## WHAT IS REQUIRED
In the entries that follow, the lines from the one with "unfold rb_set. rewrite" through the one with "exists b'. split_and!; [done..|]." are the ones to write out, exactly and with both ends included. Nothing else should appear.

## LISTED ENTRIES
*****

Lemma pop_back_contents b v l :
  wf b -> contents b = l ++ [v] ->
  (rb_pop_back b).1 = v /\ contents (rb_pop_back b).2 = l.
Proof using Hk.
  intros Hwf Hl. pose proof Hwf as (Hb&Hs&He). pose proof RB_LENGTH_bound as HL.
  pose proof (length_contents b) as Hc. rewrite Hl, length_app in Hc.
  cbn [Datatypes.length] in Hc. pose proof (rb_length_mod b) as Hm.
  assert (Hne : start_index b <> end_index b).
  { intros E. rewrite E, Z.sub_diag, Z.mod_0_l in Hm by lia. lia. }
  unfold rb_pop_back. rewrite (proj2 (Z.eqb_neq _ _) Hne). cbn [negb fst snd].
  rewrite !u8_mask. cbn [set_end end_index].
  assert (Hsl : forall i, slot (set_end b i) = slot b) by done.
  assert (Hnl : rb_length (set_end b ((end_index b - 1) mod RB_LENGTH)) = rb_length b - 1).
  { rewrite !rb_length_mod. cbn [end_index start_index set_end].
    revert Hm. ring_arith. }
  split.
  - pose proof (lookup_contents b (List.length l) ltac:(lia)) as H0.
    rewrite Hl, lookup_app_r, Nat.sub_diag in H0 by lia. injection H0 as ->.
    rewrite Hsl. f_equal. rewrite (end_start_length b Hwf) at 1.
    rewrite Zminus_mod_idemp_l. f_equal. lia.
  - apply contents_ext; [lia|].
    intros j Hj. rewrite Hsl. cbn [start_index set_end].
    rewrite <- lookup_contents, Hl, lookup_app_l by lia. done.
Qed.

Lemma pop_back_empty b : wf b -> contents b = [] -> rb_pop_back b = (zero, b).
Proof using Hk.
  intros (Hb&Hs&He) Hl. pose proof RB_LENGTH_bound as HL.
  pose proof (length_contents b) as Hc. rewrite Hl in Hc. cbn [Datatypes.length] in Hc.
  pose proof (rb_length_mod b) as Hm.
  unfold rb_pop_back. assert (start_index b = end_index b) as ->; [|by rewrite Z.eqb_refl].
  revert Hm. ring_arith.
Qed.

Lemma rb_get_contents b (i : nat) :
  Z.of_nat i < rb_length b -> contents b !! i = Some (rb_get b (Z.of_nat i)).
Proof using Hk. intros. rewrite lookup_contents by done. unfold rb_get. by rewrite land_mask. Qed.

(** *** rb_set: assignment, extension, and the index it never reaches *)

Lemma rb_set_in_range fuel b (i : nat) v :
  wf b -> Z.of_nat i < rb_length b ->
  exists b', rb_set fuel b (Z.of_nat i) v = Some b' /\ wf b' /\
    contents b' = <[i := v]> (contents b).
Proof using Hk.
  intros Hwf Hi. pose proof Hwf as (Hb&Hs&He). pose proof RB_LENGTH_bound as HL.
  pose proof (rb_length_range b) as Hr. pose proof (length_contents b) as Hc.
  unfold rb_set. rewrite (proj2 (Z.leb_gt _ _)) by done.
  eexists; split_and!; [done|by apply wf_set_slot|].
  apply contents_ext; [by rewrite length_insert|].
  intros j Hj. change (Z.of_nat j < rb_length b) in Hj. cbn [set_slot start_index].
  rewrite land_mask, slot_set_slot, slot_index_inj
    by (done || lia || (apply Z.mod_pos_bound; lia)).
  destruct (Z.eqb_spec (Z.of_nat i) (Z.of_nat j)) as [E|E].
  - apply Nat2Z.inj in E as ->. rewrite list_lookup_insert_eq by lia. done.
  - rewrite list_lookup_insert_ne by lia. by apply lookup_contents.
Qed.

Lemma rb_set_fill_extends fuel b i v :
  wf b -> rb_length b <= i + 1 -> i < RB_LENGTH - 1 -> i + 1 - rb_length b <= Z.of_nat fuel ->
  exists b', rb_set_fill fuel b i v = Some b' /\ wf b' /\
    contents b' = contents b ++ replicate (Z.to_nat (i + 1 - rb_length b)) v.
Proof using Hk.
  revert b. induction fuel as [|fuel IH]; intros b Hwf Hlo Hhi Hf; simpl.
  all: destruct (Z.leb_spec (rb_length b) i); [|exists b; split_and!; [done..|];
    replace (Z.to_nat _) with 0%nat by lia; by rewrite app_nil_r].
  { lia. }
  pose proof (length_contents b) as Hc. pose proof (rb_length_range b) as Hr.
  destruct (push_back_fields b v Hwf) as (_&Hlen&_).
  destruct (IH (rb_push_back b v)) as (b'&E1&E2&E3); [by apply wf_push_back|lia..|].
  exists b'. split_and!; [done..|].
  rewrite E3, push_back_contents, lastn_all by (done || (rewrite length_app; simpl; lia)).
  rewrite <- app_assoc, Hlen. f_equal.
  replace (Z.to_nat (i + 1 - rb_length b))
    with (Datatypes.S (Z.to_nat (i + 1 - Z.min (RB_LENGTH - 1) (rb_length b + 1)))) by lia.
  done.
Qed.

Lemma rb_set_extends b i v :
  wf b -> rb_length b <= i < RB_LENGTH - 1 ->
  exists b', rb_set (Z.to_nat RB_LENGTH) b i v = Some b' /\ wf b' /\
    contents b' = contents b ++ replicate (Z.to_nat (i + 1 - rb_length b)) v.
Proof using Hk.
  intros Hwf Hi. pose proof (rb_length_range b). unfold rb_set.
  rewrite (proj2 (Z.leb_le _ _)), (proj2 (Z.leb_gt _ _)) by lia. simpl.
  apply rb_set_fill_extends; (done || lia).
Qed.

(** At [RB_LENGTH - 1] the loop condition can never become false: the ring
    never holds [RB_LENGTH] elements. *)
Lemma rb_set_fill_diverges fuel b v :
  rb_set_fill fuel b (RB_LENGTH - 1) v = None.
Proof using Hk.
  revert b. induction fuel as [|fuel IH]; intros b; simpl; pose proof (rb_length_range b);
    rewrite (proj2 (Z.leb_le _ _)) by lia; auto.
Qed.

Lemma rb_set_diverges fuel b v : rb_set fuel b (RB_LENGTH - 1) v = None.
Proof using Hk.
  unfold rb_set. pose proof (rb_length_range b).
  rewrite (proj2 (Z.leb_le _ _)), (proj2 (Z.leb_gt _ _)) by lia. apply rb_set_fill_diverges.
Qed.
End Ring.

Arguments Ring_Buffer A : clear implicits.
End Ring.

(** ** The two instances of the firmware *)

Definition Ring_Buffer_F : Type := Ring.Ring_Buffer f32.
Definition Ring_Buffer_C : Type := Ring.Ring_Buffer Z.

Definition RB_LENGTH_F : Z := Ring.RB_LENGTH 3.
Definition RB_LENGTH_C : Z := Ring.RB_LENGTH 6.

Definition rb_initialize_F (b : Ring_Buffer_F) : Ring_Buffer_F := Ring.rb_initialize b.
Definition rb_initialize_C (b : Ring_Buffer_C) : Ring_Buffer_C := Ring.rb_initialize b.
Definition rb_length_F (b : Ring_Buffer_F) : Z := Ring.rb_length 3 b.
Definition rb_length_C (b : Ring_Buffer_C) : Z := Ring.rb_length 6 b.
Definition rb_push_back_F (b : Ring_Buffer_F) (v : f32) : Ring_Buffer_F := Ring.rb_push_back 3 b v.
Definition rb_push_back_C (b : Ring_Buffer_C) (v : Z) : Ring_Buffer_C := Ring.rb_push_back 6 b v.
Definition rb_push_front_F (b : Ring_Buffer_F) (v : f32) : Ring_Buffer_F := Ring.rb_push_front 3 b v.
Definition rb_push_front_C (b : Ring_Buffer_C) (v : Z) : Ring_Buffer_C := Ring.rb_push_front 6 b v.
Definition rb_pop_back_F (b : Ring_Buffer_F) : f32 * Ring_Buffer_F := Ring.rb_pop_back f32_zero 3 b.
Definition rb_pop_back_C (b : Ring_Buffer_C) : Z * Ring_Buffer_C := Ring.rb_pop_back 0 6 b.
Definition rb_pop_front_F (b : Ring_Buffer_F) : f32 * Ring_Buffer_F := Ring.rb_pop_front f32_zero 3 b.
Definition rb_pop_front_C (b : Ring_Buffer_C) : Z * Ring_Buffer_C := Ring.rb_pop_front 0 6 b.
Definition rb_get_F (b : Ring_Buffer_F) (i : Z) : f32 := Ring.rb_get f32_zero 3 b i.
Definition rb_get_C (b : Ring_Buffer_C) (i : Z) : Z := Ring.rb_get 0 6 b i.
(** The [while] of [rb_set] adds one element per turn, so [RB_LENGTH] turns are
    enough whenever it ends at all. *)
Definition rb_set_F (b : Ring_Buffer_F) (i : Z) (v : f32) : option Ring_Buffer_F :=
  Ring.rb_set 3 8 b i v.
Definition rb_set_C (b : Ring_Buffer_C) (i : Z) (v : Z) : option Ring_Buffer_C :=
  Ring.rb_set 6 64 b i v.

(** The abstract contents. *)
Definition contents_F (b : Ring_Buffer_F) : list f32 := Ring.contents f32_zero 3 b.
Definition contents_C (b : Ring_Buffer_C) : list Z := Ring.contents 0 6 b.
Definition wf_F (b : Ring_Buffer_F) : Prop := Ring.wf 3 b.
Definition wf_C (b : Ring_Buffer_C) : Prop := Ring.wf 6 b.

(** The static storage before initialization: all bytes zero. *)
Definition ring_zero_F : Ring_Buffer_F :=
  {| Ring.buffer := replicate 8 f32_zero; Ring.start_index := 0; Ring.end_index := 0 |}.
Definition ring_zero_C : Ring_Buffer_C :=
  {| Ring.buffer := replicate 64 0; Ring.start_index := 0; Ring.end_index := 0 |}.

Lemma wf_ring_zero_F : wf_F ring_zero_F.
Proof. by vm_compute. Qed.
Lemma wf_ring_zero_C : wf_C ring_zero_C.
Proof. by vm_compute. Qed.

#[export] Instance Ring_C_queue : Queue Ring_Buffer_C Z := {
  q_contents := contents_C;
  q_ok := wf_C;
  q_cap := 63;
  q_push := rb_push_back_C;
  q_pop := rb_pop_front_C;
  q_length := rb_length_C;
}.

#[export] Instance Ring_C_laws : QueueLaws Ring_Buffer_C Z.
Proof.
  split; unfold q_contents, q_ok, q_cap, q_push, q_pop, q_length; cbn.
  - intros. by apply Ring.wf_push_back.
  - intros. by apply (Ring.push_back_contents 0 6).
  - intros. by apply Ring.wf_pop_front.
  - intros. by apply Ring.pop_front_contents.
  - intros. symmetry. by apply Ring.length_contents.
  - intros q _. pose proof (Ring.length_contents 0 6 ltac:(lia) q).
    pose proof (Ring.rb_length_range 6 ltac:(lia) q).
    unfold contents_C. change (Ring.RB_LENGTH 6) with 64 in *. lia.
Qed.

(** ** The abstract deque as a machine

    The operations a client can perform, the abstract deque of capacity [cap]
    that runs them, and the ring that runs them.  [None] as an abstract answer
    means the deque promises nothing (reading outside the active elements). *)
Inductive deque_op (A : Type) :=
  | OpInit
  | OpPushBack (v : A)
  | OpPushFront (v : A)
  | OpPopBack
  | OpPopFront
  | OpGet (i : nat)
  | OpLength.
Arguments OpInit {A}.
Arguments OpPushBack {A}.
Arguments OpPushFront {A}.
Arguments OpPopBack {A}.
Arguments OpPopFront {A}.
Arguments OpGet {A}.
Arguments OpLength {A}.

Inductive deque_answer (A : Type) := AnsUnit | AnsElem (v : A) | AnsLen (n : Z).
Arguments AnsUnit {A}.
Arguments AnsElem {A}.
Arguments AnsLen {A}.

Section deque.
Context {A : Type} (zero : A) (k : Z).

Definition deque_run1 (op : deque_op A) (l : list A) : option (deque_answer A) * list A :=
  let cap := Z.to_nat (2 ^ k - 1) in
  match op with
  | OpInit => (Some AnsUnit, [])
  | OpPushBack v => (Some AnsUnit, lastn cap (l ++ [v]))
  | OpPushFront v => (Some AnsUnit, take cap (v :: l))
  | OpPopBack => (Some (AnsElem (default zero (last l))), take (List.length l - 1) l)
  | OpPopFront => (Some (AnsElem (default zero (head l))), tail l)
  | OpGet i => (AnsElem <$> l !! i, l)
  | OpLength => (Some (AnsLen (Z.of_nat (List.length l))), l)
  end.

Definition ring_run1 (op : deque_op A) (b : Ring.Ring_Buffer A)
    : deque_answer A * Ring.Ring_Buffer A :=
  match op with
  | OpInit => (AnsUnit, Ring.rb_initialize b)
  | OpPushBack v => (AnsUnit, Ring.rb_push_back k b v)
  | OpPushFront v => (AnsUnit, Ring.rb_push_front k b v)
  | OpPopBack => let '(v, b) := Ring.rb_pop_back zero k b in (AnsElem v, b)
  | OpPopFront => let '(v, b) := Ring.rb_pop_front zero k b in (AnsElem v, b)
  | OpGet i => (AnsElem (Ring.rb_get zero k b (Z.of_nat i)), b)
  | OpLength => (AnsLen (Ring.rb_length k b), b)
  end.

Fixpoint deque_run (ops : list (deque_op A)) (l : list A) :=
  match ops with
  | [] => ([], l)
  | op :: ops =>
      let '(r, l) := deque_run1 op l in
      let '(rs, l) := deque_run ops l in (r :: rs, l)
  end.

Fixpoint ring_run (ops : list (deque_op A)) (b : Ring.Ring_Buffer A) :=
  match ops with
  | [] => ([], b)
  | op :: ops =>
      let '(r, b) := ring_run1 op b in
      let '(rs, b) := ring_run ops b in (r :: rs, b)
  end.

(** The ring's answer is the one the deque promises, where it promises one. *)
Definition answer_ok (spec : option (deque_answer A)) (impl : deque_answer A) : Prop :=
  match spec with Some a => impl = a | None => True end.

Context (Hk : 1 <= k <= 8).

*****

## SOLUTION TO THIS TASK
  unfold rb_set. rewrite (proj2 (Z.leb_gt _ _)) by done.
  eexists; split_and!; [done|by apply wf_set_slot|].
  apply contents_ext; [by rewrite length_insert|].
  intros j Hj. change (Z.of_nat j < rb_length b) in Hj. cbn [set_slot start_index].
  rewrite land_mask, slot_set_slot, slot_index_inj
    by (done || lia || (apply Z.mod_pos_bound; lia)).
  destruct (Z.eqb_spec (Z.of_nat i) (Z.of_nat j)) as [E|E].
  - apply Nat2Z.inj in E as ->. rewrite list_lookup_insert_eq by lia. done.
  - rewrite list_lookup_insert_ne by lia. by apply lookup_contents.
Qed.

Lemma rb_set_fill_extends fuel b i v :
  wf b -> rb_length b <= i + 1 -> i < RB_LENGTH - 1 -> i + 1 - rb_length b <= Z.of_nat fuel ->
  exists b', rb_set_fill fuel b i v = Some b' /\ wf b' /\
    contents b' = contents b ++ replicate (Z.to_nat (i + 1 - rb_length b)) v.
Proof using Hk.
  revert b. induction fuel as [|fuel IH]; intros b Hwf Hlo Hhi Hf; simpl.
  all: destruct (Z.leb_spec (rb_length b) i); [|exists b; split_and!; [done..|];
    replace (Z.to_nat _) with 0%nat by lia; by rewrite app_nil_r].
  { lia. }
  pose proof (length_contents b) as Hc. pose proof (rb_length_range b) as Hr.
  destruct (push_back_fields b v Hwf) as (_&Hlen&_).
  destruct (IH (rb_push_back b v)) as (b'&E1&E2&E3); [by apply wf_push_back|lia..|].
  exists b'. split_and!; [done..|].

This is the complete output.